Yugoslav Drama Theatre, Belgrade, premiere 27th December
Some things should not be easy to watch. Director Andraš Urban is known for his confrontational approach. His version of Titus Andronicus, Shakespeare’s blood-soaked early revenge tragedy, is not a comfortable production to sit through. It is often upsettingly violent and oppressively grim.
Urban draws a clear line between Shakespeare’s Roman generals and a recognisable present. He pairs stomach-churning acts of retribution with a thumping percussive soundtrack performed live. At the start of the play the word Tito is spelled out in block letters on stage only for the ‘o’ to be carried away leaving us with the name of the title character – and a power vacuum which will need to be filled. An emblem of a double-headed eagle is suspended over the stage as a series of body bags are unceremoniously hurled out of the back of a truck and buried in a pit.
Titus Andronicus is Shakespeare’s bloodiest play. Limbs get hacked off and heads cut off. Violence is omnipresent, almost a character in its own right. Revenge is literally served up to people. The graphic imagery in Urban’s production evokes both the crimes carried out in Kosovo in the 1990s and the horrific acts of violence more recently committed by criminal gangs in Serbia which saw tabloids filled with sickening pictures of mutilated and decapitated bodies. In Urban’s hands the grotesque excesses of the play are but echoes of a world in which the line between the law makers and law breakers has long ago been blurred. If the connections weren’t clear, a song at the beginning spells it out.
Goran Šušljik plays the returning general, first seen in a soldier’s uniform that resembles a Serbian police officer’s riot gear. Šušljik captures the sense of a man driven not by power-lust – on the contrary, he rejects the offer of the throne – but a thirst for revenge that eventually consumes him. He has seen his children slain in battle and is determined to avenge them.
He orders the death of the song of captive queen Tamora, an event which leads to his daughter Lavinia being brutally raped and having her hands cut off and tongue cut out. The rape and mutilation of Lavinia is one of the biggest challenges of any staging of this play. Using the violation of a woman’s body as a catalyst for male revenge is an over-used and tired trope, one which can easily come off as voyeuristic.
Different directors have tackled it in different ways. Peter Brook famously ritualised it, draping red ribbons from Lavinia’s arms and mouth. Others have centred Lavinia’s assault, not shying away from it but thinking about the impact such scenes have on the audience. Urban’s approach is unflinching and uncomfortable. Lavinia is dragged into a truck and we hear rather than see her rape and brutalisation. We don’t witness the act, but we are forced to listen to her protracted howls, before her plastic-wrapped body is dumped on the stage. The image brings to mind Laura Palmer in Twin Peaks (one of popular culture’s most famous dead girls), but in a region where rape was used as a weapon of war it takes on an extra layer of queasy resonance.

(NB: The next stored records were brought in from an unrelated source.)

(** What the constructor of the camera handler sets up and the two methods
    rely on: a pool of [frame_buffers_] slots at a non-null address, mapped
    buffers of one frame each, cookies that index them, and both cursors
    inside their ranges. *)
Definition layout_ok (c : camera_handler_t) : Prop :=
  0 < frame_buffers_ c /\
  0 <= frame_bytes_ c /\
  0 <= frame_bytes_offset_ c < frame_buffers_ c /\
  0 <= next_req_idx_ c < Z.of_nat (length (requests_ c)) /\
  Camera.valid_cookies c = true /\
  Z.of_nat (length (frame_bytes_buffer_ c)) = frame_bytes_ c * frame_buffers_ c /\
  Forall (fun d => Z.of_nat (length d) = frame_bytes_ c) (mmap_buffers_ c) /\
  0 < pool_base c.

(** Every pointer in the queue has a unit of the semaphore to wake the main
    loop for it, and the queue holds no more than its capacity. *)
Definition pending_ok (w : world) : Prop :=
  Z.of_nat (length (Queue.items (frame_queue w))) <= loop_ctl_sem w /\
  Z.of_nat (length (Queue.items (frame_queue w))) <= Queue.capacity (frame_queue w).

(** [n] calls of [queue_request] in a row, each accepted by the driver. *)
Fixpoint queue_requests (n : nat) (w : world) : world :=
  match n with
  | O => w
  | S n' => queue_requests n' (snd (Camera.queue_request 0 w))
  end.

(** The world in which the callback is when it enters its retry loop: the
    frame is in the pool slot and the cursor has moved on. *)
Definition frame_copied (req : request) (data : list byte) (w : world) : world :=
  let c := cam w in
  let off := frame_bytes_ c * frame_bytes_offset_ c in
  mkWorld (running w) (timestamp w) (loop_ctl_sem w) (frame_queue w)
    (mkCamera (frame_buffers_ c) (frame_bytes_ c) (requests_ c) (mmap_buffers_ c)
       (Camera.memcpy (frame_bytes_buffer_ c) off data (frame_bytes_ c))
       (pool_base c) (next_req_idx_ c)
       ((frame_bytes_offset_ c + 1) mod frame_buffers_ c))
    (udpfd w) (status w)
    (trace w ++ [Log INFO "Request completed"; Memcpy off (cookie req) (frame_bytes_ c)]).

(** A well-formed node with two frames waiting. *)
Definition busy : world :=
  {| running := 1; timestamp := 1000000000033333333; loop_ctl_sem := 2;
     frame_queue := Queue.mkQueue 4 [4096; 4102];
     cam := Camera.set_offset 2 Sample.cam0; udpfd := 5; status := Blocked;
     trace := [EnqueueTry 4096 true; EnqueueTry 4102 true] |}.

End Wf.

(* ================================================================== *)
(** ** What the stream sink did *)

Module Sink.

(** Every [write] in the trace starts where the bytes accepted so far end
    and asks for all that is left of [size]; [acc] is the number of bytes
    accepted before the trace. *)
Fixpoint contiguous (size acc : Z) (tr : list Stream.sock_event) : bool :=
  match tr with
  | [] => true
  | Stream.WriteCall _ off count result _ :: rest =>
      (off =? acc) && (count =? size - acc) && (acc <? size)
      && contiguous size (acc + (if result <? 0 then 0 else result)) rest
  | _ :: rest => contiguous size acc rest
  end.

(** An answer of [write] that makes no progress: nothing accepted, or the
    call interrupted. *)
Definition no_progress (a : Z * Z) : bool :=
  (fst a =? 0) || ((fst a <? 0) && (snd a =? Stream.EINTR)).

End Sink.

(* ================================================================== *)
(** ** camera_handler.cpp: the constructor *)

Module Construct.

(** Arithmetic of [unsigned int]. *)
Definition wrap32 (x : Z) : Z := x mod 2 ^ 32.

(** [libcamera::CameraConfiguration::Status]. *)
Inductive cfg_status := Valid | Adjusted | Invalid.

(** The values the constructor reads with [config.get_int]. *)
Record config_parser := mkConfigParser {
  FRAME_WIDTH : Z;
  FRAME_HEIGHT : Z;
  FRAME_DURATION_MIN : Z;
  FRAME_DURATION_MAX : Z;
  FRAME_BUFFERS : Z;
  DMA_BUFFERS : Z
}.

(** One [libcamera::FrameBuffer] of the allocator, with what the library
    and the kernel answer while the loop handles it: whether
    [createRequest] returns a request, what [addBuffer] returns, the
    lengths of the planes, and the memory [mmap] maps ([None]: MAP_FAILED,
    with the text of [strerror(errno)]). *)
Record frame_buffer := mkFrameBuffer {
  request_made : bool;
  add_buffer_ret : Z;
  planes : list Z;
  mmap_ret : option (nat -> byte);
  mmap_strerror : string
}.

(** What the camera stack and [malloc] answer to the constructor. *)
Record libcamera := mkLibcamera {
  cm_start_ret : Z;
  cameras : nat;                    (* cm_->cameras().size()            *)
  camera_got : bool;                (* cm_->get(...) is not null        *)
  acquire_ret : Z;
  generated : bool;                 (* generateConfiguration not null   *)
  validate_1st : cfg_status;        (* first call of config_->validate  *)
  validate_2nd : cfg_status;        (* second call                      *)
  configure_ret : Z;
  allocate_ret : Z;
  buffers : list frame_buffer;      (* allocator_->buffers(stream_)     *)
  start_ret : Z;
  malloc_ret : Z;                   (* address, 0 for a null pointer    *)
  malloc_junk : nat -> byte         (* what the fresh memory holds      *)
}.

(** What the constructor asks of the camera stack, the kernel and the
    logger. *)
Inductive call :=
| Validate
| Configure (width height buffer_count : Z)
| CreateRequest (cookie : Z)
| AddBuffer (cookie : Z)
| Mmap (length : Z)
| ConnectRequestCompleted
| Start (duration_min duration_max exposure : Z)
| Malloc (size : Z)
| LogError (msg : string).

Inductive result (A : Type) :=
| Done (a : A)
| Thrown (what : string)   (* std::runtime_error(what) leaves the constructor *)
| OutOfRange.              (* planes() indexed past its end                   *)
Arguments Done {A} a.
Arguments Thrown {A} what.
Arguments OutOfRange {A}.

(** Computations that add to the list of calls and may throw. *)
Definition M (A : Type) : Type := list call -> result A * list call.

Definition ret {A} (a : A) : M A := fun tr => (Done a, tr).

Definition bind {A B} (m : M A) (f : A -> M B) : M B :=
  fun tr =>
    match m tr with
    | (Done a, tr1) => f a tr1
    | (Thrown what, tr1) => (Thrown what, tr1)
    | (OutOfRange, tr1) => (OutOfRange, tr1)
    end.

Definition emit (c : call) : M unit := fun tr => (Done tt, tr ++ [c]).

(** [logger.log(ERROR, ..., err); throw std::runtime_error(err);] *)
Definition throw {A} (err : string) : M A :=
  fun tr => (Thrown err, tr ++ [LogError err]).

(** [if (!ok) { log; throw }]. *)
Definition require (ok : bool) (err : string) : M unit :=
  if ok then ret tt else throw err.

Definition out_of_range {A} : M A := fun tr => (OutOfRange, tr).

Notation "x <- m ;; f" := (bind m (fun x => f))
  (at level 61, m at next level, right associativity).
Notation "m ;;; f" := (bind m (fun _ => f))
  (at level 61, right associativity).
(** X8. Every descriptor the transformation returns is the descriptor
    of a leaf the walker reaches in the properties of the schema (a
    property, at any nesting, of type [string], [number], [integer] or
    [boolean], or an [array] without [items]): it opens with a brace and
    the type of that leaf, and goes on after the type expression with
    the name of that leaf, its default and its description.  The walker
    adds nothing else to any accumulator it is started on, at any depth
    and nesting. *)
Theorem descriptors_open_with_type (schema : jsval) (out : list string) :
  extractArgumentsFromSchema schema = Ok out ->
  Forall (typed (get schema "properties")) out
  /\ adds iterateObjectReqursive.
Proof.
  intros Hout.
  assert (Hwalk : adds iterateObjectReqursive).
  { intros acc obj depth req. unfold iterateObjectReqursive.
    apply iterateBounded_adds. }
  split; [|exact Hwalk].
  unfold extractArgumentsFromSchema, extractArgumentsRun in Hout.
  destruct (read schema "allOf") as [allOf|e]; [|discriminate].
  destruct (truthy allOf); [discriminate|].
  destruct (Hwalk [] (get schema "properties") 0 JUndefined) as [new [Hnew Htyped]].
  destruct (iterateObjectReqursive [] (get schema "properties") 0 JUndefined)
    as [items [|e]]; [|discriminate].
  inversion Hout; subst. simpl in Hnew. subst. exact Htyped.
Qed.

Lemma descriptors_open_with_type_witness :
  Forall (typed sampleProperties)
    ["{integer{1..}} [id] "; "{string{..40}} name "; "{string} [label] "]
  /\ adds iterateObjectReqursive.
Proof.
  apply (descriptors_open_with_type
           (JObj [("type", JStr "object"); ("properties", sampleProperties)])).
  reflexivity.
Defined.

(** ** Where the formatter throws *)

Lemma each_raises {A B : Type} (f : A -> result B) (l : list A) (e : exn) :
  each f l = Raise e -> exists a, In a l /\ f a = Raise e.
Proof.
  induction l as [|a t IH]; simpl; [discriminate|].
  destruct (f a) as [b|e'] eqn:Ha; simpl.
  - fold (each f t). destruct (each f t) as [bs|e''] eqn:Ht; simpl; [discriminate|].
    intros H. inversion H; subst e''.
    destruct (IH eq_refl) as [x [Hin Hx]]. exists x. split; [right; exact Hin | exact Hx].
  - intros H. inversion H; subst e'. exists a. split; [left; reflexivity | exact Ha].
Qed.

Belović, it must be said, is brilliant as Lavinia, giving a performance of physical commitment and intensity. She squirms and whimpers in distress, her dress drenched in crimson, only to haul herself to her feet and address the audience – the complicit citizens – in accusatory fury, her tongueless words slurred. She is a dominant and defiant presence in the production. Urban has been criticised for his depiction of women on stage in the past, but measured direction and Belović’s strong performance keeps these scenes from feeling overly exploitative.
Following the attack on Lavinia, Titus sacrifices his own hand. (Šušljik spends the rest of the performance with one arm strapped to his side). The act of self-mutilation is concealed by plastic sheeting, but the sound effects do their work on the imagination. Lavinia and Titus start protesting, calling for justice. Lavinia stands with a sign round her neck, proclaiming her status as a victim of rape. Titus scrawls graffiti on the side of the truck: “fuck society.” Lavinia as a survivor is obliged to turn herself into a symbol, to force people to look at what was done to her.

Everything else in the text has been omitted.